* [EXERCISE DIRECTIONS] Using the data below, return the stretch from the line that contains "else option_map S (string_close rest)" through the line that contains "row_to_video_profile r = Ok v", both included, exactly as it stands and nothing beyond it.

* [EXERCISE MATERIALS]
(* ===== verification/PolicyParser.v ===== *)
(** * The policy parser

    [voom-policy/src/syntax/parser.rs]: a recursive descent over the bytes of
    the source. [Parser] is its state, the cursor and the nesting depth; the
    source itself does not change. A loop takes fuel and the two recursions
    ([parse_expr] through lists, [parse_statement] through blocks) take a
    number of levels; running out of either is [OutOfFuel], an answer the code
    does not have, and [parse_policy_total] shows that it is never given. *)

From Stdlib Require Import ZArith Lia Bool String Ascii.
From stdpp Require Import base strings list.
From S2P Require Import Prelude Bytes PolicySyntax.

Open Scope nat_scope.

Record ParseError := { diagnostics : list PolicyDiagnostic }.

Inductive Stop := Rejected (e : ParseError) | OutOfFuel.

Definition is_ident_start (c : ascii) : bool := is_ascii_alphabetic c || eqc "_" c.
Definition is_ident_continue (c : ascii) : bool :=
  is_ascii_alphanumeric c || eqc "_" c || eqc "-" c || eqc "." c.

Definition MAX_NESTING_DEPTH : nat := 64.

Record Parser := { cursor : nat; depth : nat }.
Abbreviation P := (Tx Parser Stop).

(** The offset of the closing quote of a string, from behind the opening one. *)
Fixpoint string_close (text : bytes) : option nat :=
  match text with
  | [] => None
  | c :: rest =>
      if eqc backslash c then
        match rest with [] => None | _ :: rest' => option_map (fun n => n + 2) (string_close rest') end
      else if eqc quote c then Some 0
      else option_map S (string_close rest)
  end.

Definition statement_keywords : list string :=
  ["depends_on"; "skip"; "run_if"; "on_error"; "container"; "keep"; "remove"; "order";
   "defaults"; "actions"; "clear_tags"; "set_tag"; "delete_tag"; "when"; "rules"; "rule";
   "extend"; "transcode"; "synthesize"; "ensure"; "place"; "verify"]%string.

Definition is_phase_control (keyword : bytes) : bool :=
  one_of ["depends_on"; "skip"; "run_if"; "on_error"]%string keyword.

Section with_source.
Context (source : bytes).

(** Fuel for one loop: every round but the last moves the cursor. *)
Definition rounds : nat := length source + 2.
(** One level per nesting depth up to the first one that is refused. *)
Definition levels : nat := MAX_NESTING_DEPTH + 2.

Definition error_code_at (code : DiagnosticCode) (offset : nat) : Stop :=
  Rejected {| diagnostics := [PolicyDiagnostic_error code StageParse
    (span_new offset ((offset + 1) `min` length source)) (line_column source offset)] |}.
Definition error_at (offset : nat) : Stop := error_code_at UnexpectedToken offset.

Definition set_cursor (i : nat) : P unit := modify (fun p => {| cursor := i; depth := depth p |}).
Definition set_depth (d : nat) : P unit := modify (fun p => {| cursor := cursor p; depth := d |}).
(** A parser of its own on the same source. *)
Definition inner {A} (from nested : nat) (m : P A) : P A := fun p =>
  let '(r, _) := m {| cursor := from; depth := nested |} in (r, p).

Definition byte_at (i : nat) (c : ascii) : bool :=
  match source !! i with Some b => eqc c b | None => false end.
Definition is_eof : P bool := gets (fun p => length source <=? cursor p).
Definition comment_at (i : nat) : bool := byte_at i "/" && byte_at (i + 1) "/".
Definition line_end (i : nat) : nat := i + count_while (fun c => negb (eqc newline c)) (drop i source).
Definition row_ok (name : bytes) (r : VideoProfileRow) : Prop :=
  vr_name r = name /\ video_profile_check r = true
  /\ (forall s, vr_retired_at r = Some s -> parses s)
  /\ exists v, row_to_video_profile r = Ok v
     /\ validate_profile_against_descriptor (to_worker_profile v) = Ok tt
     /\ is_supported_transcode_video_container (v_output_container v) = true.
Definition registry_ok (t : Registry) : Prop := map_Forall row_ok t.

Lemma trim_start_spaces name : forallb (eqc " ") name = true -> trim_start name = [].
Proof.
  induction name as [|c name IH]; [done|]. cbn [forallb]. intros [->%eqc_true Hn]%andb_true_iff.
  exact (IH Hn).
Qed.

Lemma trim_start_by_nil f name : trim_start_by f name = [] -> forallb f name = true.
Proof.
  induction name as [|c name IH]; [done|]. cbn. destruct (f c); [by intros ->%IH|done].
Qed.

Lemma trimmed_head f name c rest : trim_start_by f name = c :: rest -> f c = false.
Proof.
  induction name as [|b name IH]; [done|]. cbn. destruct (f b) eqn:Hb; [apply IH|].
  by intros [= -> _].
Qed.

(** A text that the code does not find blank has a character to SQL. *)
Lemma sql_trim_name name : non_empty (trim name) = true -> trim_by (eqc " ") name <> [].
Proof.
  intros Hn Htrim. unfold trim_by, trim_end_by in Htrim.
  apply (f_equal (@rev ascii)) in Htrim. rewrite rev_involutive in Htrim. cbn in Htrim.
  apply trim_start_by_nil in Htrim.
  assert (Hall : forallb (eqc " ") (trim_start_by (eqc " ") name) = true).
  { apply forallb_forall. intros c Hc. rewrite forallb_forall in Htrim. apply Htrim.
    by apply in_rev in Hc. }
  destruct (trim_start_by (eqc " ") name) as [|c rest] eqn:E.
  - apply trim_start_by_nil in E. unfold trim in Hn. by rewrite trim_start_spaces in Hn.
  - apply trimmed_head in E. cbn in Hall. by rewrite E in Hall.
Qed.

Lemma name_check_valid name :
  non_empty (trim name) = true -> name_check name = negb (nul_name name).
Proof.
  intros Hn%sql_trim_name. unfold name_check, nul_name. by destruct (trim_by (eqc " ") name).
Qed.

(** What the code checked implies the [CHECK]s that depend on the encoder. *)
Lemma descriptor_checks n d id at_ :
  encoder_descriptor (nv_encoder n) = Some d ->
  validate_profile_against_descriptor (new_typed_profile n (lit (e_target_codec d))) = Ok tt ->
  let r := new_row n id (lit (e_target_codec d)) at_ in
  one_of ["h264"; "hevc"; "av1"]%string (vr_target_codec r) = true
  /\ one_of ["libx265"; "libsvtav1"; "libaom-av1"; "hevc_nvenc"; "h264_videotoolbox";
             "hevc_videotoolbox"; "hevc_vaapi"]%string (vr_encoder r) = true
  /\ quality_check r = true
  /\ (if one_of ["hevc_vaapi"]%string (vr_encoder r) then absent (vr_preset r)
      else negb (absent (vr_preset r))) = true
  /\ decode_check r = true
  /\ one_of ["software"; "nvidia"; "video_toolbox"; "vaapi"]%string (vr_decode_backend r) = true.
Proof.
  intros Hd Hv. apply (validate_profile_ok (new_typed_profile n _) d Hd) in Hv as (_&Hq&Hdec&Hp&_).
  apply encoder_descriptor_in in Hd as [Hin Henc]. cbn in Hq, Hdec, Hp |- *.
  unfold quality_check, decode_check. cbn [new_row vr_encoder vr_crf vr_cq vr_qp vr_bitrate_kbps
    vr_preset vr_decode_backend]. rewrite Henc. clear Henc.
  unfold validate_quality_domain in Hq. cbn in Hq.
  destruct (nv_crf n) as [crf|], (nv_cq n) as [cq|], (nv_qp n) as [qp|], (nv_bitrate_kbps n) as [kb|],
    (nv_preset n) as [pr|], (nv_decode n);
    repeat (apply elem_of_cons in Hin as [->|Hin]; [try done|]); try by apply elem_of_nil in Hin.
  all: split_and!; [done|done| |done|done|done].
  all: cbn [quality_domain X265 SVTAV1 LIBAOM HEVC_NVENC HEVC_VAAPI H264_VIDEOTOOLBOX
    HEVC_VIDEOTOOLBOX] in Hq; cbn [between].
  all: try change u32_max with 4294967295 in Hq; try by rewrite Hq.
  all: apply andb_true_iff in Hq as [-> _]; done.
Qed.

(** The profile a written row reads back as. *)
Definition new_profile (n : NewVideoProfile) (id target_codec : bytes) (retired_at : option Z) :
    VideoProfile := {|
  v_id := id; v_name := nv_name n; v_target_codec := target_codec; v_encoder := nv_encoder n;
  v_crf := nv_crf n; v_cq := nv_cq n; v_qp := nv_qp n; v_bitrate_kbps := nv_bitrate_kbps n;
  v_preset := nv_preset n; v_tune := nv_tune n; v_codec_profile := nv_codec_profile n;
  v_codec_level := nv_codec_level n; v_pixel_format := nv_pixel_format n;
  v_max_width := nv_max_width n; v_max_height := nv_max_height n;
  v_output_container := nv_output_container n; v_copy_compatible := nv_copy_compatible n;
  v_decode := nv_decode n; v_retired_at := retired_at |}.

Lemma u8_column_ok v : u8_field v -> u8_column v = Ok v.
Proof. destruct v as [z|]; [|done]. intros Hv. cbn. by rewrite (Hv z eq_refl). Qed.
Lemma u32_column_ok v : u32_field v -> u32_column v = Ok v.
Proof. destruct v as [z|]; [|done]. intros Hv. cbn. by rewrite (Hv z eq_refl). Qed.

Lemma decode_mode_roundtrip m : VideoDecodeMode_parse (lit (VideoDecodeMode_as_str m)) = Some m.
Proof. by destruct m. Qed.

Lemma retired_decodes (at_ : option string) :
  (forall s, at_ = Some s -> parses s) -> exists o, transpose (parse_iso8601 <$> at_) = Ok o.
Proof.
  destruct at_ as [s|]; intros Hs; [|by exists None]. destruct (Hs s eq_refl) as [z Hz].
  exists (Some z). cbn. by rewrite (proj2 (parse_iso8601_ok z s) Hz).
Qed.

Lemma new_row_decodes n id codec at_ o :
  typed_new n -> transpose (parse_iso8601 <$> at_) = Ok o ->
  row_to_video_profile (new_row n id codec at_) = Ok (new_profile n id codec o).
Proof.
  intros (H1 & H2 & H3 & H4 & H5 & H6) Ho. unfold row_to_video_profile.
  cbn [new_row vr_crf vr_cq vr_qp vr_bitrate_kbps vr_max_width vr_max_height vr_retired_at
    vr_decode_backend].
  rewrite !u8_column_ok, !u32_column_ok, Ho by done. cbn [mbind result_mbind].
  rewrite decode_mode_roundtrip. cbn. unfold new_profile. by destruct (nv_copy_compatible n).
Qed.

Lemma validate_new_ok n codec :
  NewVideoProfile_validate n = Ok codec ->
  non_empty (trim (nv_name n)) = true
  /\ (exists d, encoder_descriptor (nv_encoder n) = Some d /\ codec = lit (e_target_codec d))
  /\ validate_profile_against_descriptor (new_typed_profile n codec) = Ok tt
  /\ is_supported_transcode_video_container (nv_output_container n) = true
  /\ nv_max_width n <> Some 0 /\ nv_max_height n <> Some 0.
Proof.
  unfold NewVideoProfile_validate. destruct (non_empty _); [|done]. cbn [negb].
  destruct (encoder_descriptor _) as [d|] eqn:Hd; [|done].
  cbn [mbind result_mbind ok_or]. destruct (validate_profile_against_descriptor _) as [[]|] eqn:Hv; [|done].
  destruct (is_supported_transcode_video_container _); [|done]. cbn [negb].
  destruct (bool_decide_reflect (nv_max_width n = Some 0)); [done|].
  destruct (bool_decide_reflect (nv_max_height n = Some 0)); [done|]. intros [= <-]. eauto 10.
Qed.

Lemma dimension_positive v : u32_field v -> v <> Some 0 -> dimension_check v = true.
Proof.
  destruct v as [z|]; [|done]. intros Hu Hz. specialize (Hu z eq_refl). unfold is_u32 in Hu.
  cbn. apply Z.ltb_lt. apply andb_true_iff in Hu as [Hu%Z.leb_le _].
  assert (z <> 0) by congruence. lia.
Qed.

(** The [CHECK]s accept a validated profile unless its name looks empty to SQL. *)
Lemma new_row_check n id codec at_ :
  typed_new n -> NewVideoProfile_validate n = Ok codec ->
  video_profile_check (new_row n id codec at_) = negb (nul_name (nv_name n)).
Proof.
  intros Ht (Hname & (d & Hd & ->) & Hv & Hc & Hw & Hh)%validate_new_ok.
  destruct (descriptor_checks n d id at_ Hd Hv) as (H1 & H2 & H3 & H4 & H5 & H6).
  unfold video_profile_check. rewrite H1, H2, H3, H4, H5, H6.
  cbn [new_row vr_name vr_max_width vr_max_height vr_output_container vr_copy_compatible].
  destruct Ht as (_ & _ & _ & _ & Hw' & Hh'). rewrite !dimension_positive by done.
  unfold is_supported_transcode_video_container in Hc. rewrite Hc, name_check_valid by done.
  destruct (nv_copy_compatible n); cbn; by destruct (nul_name _).
Qed.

* [TASK ANSWER]
      else option_map S (string_close rest)
  end.

Definition statement_keywords : list string :=
  ["depends_on"; "skip"; "run_if"; "on_error"; "container"; "keep"; "remove"; "order";
   "defaults"; "actions"; "clear_tags"; "set_tag"; "delete_tag"; "when"; "rules"; "rule";
   "extend"; "transcode"; "synthesize"; "ensure"; "place"; "verify"]%string.

Definition is_phase_control (keyword : bytes) : bool :=
  one_of ["depends_on"; "skip"; "run_if"; "on_error"]%string keyword.

Section with_source.
Context (source : bytes).

(** Fuel for one loop: every round but the last moves the cursor. *)
Definition rounds : nat := length source + 2.
(** One level per nesting depth up to the first one that is refused. *)
Definition levels : nat := MAX_NESTING_DEPTH + 2.

Definition error_code_at (code : DiagnosticCode) (offset : nat) : Stop :=
  Rejected {| diagnostics := [PolicyDiagnostic_error code StageParse
    (span_new offset ((offset + 1) `min` length source)) (line_column source offset)] |}.
Definition error_at (offset : nat) : Stop := error_code_at UnexpectedToken offset.

Definition set_cursor (i : nat) : P unit := modify (fun p => {| cursor := i; depth := depth p |}).
Definition set_depth (d : nat) : P unit := modify (fun p => {| cursor := cursor p; depth := d |}).
(** A parser of its own on the same source. *)
Definition inner {A} (from nested : nat) (m : P A) : P A := fun p =>
  let '(r, _) := m {| cursor := from; depth := nested |} in (r, p).

Definition byte_at (i : nat) (c : ascii) : bool :=
  match source !! i with Some b => eqc c b | None => false end.
Definition is_eof : P bool := gets (fun p => length source <=? cursor p).
Definition comment_at (i : nat) : bool := byte_at i "/" && byte_at (i + 1) "/".
Definition line_end (i : nat) : nat := i + count_while (fun c => negb (eqc newline c)) (drop i source).
Definition row_ok (name : bytes) (r : VideoProfileRow) : Prop :=
  vr_name r = name /\ video_profile_check r = true
  /\ (forall s, vr_retired_at r = Some s -> parses s)
  /\ exists v, row_to_video_profile r = Ok v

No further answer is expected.